There is increasing evidence for close functional interactions between Wnt and Notch signalling. In many instances, these are mediated by convergence of the signalling events on common transcriptional targets, but there are other instances that cannot be accounted for in this manner. Studies in Drosophila have revealed that an activated form of Armadillo, the effector of Wnt signalling, interacts with, and is modulated by, the Notch receptor. Specifically, the ligand-independent traffic of Notch serves to set up a threshold for the amount of this form of Armadillo and therefore for Wnt signalling. In the current model of Wnt signalling, a complex assembled around Axin and Apc allows GSK3 (Shaggy) to phosphorylate Armadillo and target it for degradation. However, genetic experiments suggest that the loss of function of any of these three elements does not have the same effect as elevating the activity of ß-catenin. Here, we show that Axin and Apc, but not GSK3, modulate the ligand-independent traffic of Notch. This finding helps to explain unexpected differences in the phenotypes obtained by different ways of activating Armadillo function and provides further support for the notion that Wnt and Notch signalling form a single functional module.

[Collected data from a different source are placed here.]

(** * groundcontrol: the PostGIS layer browser (ui/apps/postgis/js/postgis.js)

    A shallow embedding of the multi-layer browser: the layer catalog, the
    registry state kept in the closure of [window.GCPostgisApp] ([layers],
    [active], [visible], [loaded], [order], [sridCache]), the query builders,
    the asynchronous loaders and the event handlers bound by
    [renderLayerList] and [bindUI].

    Asynchronous functions are programs of a small resumption monad: the code
    between two [await]s runs atomically on the registry state, and an
    [await] of a remote call suspends the program until a reply is delivered.
    The remote services, the JavaScript built-ins that convert between
    numbers and strings, and Leaflet are the host environment; they appear
    as an interface ([Host]) or as replies fed to a suspended program. *)

From Stdlib Require Import ZArith QArith String Ascii List Bool Lia Permutation DecimalString.
From stdpp Require Import base gmap sets list strings.
Import ListNotations.

Local Open Scope string_scope.
Local Open Scope list_scope.

(** ** JavaScript numbers and the values found in a JSON reply *)

Module Js.

(** An IEEE double is NaN, an infinity or a finite rational.  The code only
    compares numbers with constants and tests finiteness, never computes
    with them, so a finite double is carried as the rational it denotes and
    compared with [Qle_bool] / [Qeq_bool]. *)
Inductive num : Type :=
| NaN
| Inf (negative : bool)
| Fin (q : Q).

Definition of_Z (z : Z) : num := Fin (inject_Z z).
Definition of_nat (n : nat) : num := of_Z (Z.of_nat n).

Wingless modulates the ligand independent traffic of Notch through Dishevelled.

Here we investigate the structural and functional basis of the interactions between Notch and Wingless signalling in Drosophila. Using yeast-two-hybrid and pull-down assays we show that Notch can bind directly a form of Dishevelled that is stabilized upon Wingless signalling. Moreover, we show that the mechanism by which Wingless signalling is able to downregulate Notch is by promoting its ligand-independent traffic to a compartment where it is degraded and that this activity depends on Dishevelled.

A role of receptor Notch in ligand cis-inhibition in Drosophila.

Notch and its ligands mediate short-range cell interactions that play a conserved role in inducing cell fate specification. Several regulatory mechanisms have been described to ensure robust polarized signaling from signal-sending to signal-receiving cells. High levels of ligand expression activate Notch in nearby cells and exert a cell-autonomous dominant-negative effect on Notch activity. This regulatory process is called cis-inhibition and helps to restrict Notch activation to signal-receiving cells. By combining genetic mosaics in the Drosophila wing primordium with cell culture assays, we present evidence here that Notch promotes the clearance of Serrate ligand from the cell surface and exerts an inhibitory effect on the activity of Serrate expressed in the same cell. These regulatory mechanisms are independent of Notch-mediated transcription and are executed by the extracellular domain of Notch. We show that this process is required to block Serrate-mediated activation of Notch in the signal-sending cell population and helps to restrict Notch activation to the signal-receiving cells. Altogether, our results, in concert with previous results on ligand-mediated Notch cis-inhibition, indicate that mutual inhibition between ligand and receptor in signal-sending cells helps to block Notch activity in these cells and to restrict receptor activation in signal-receiving cells.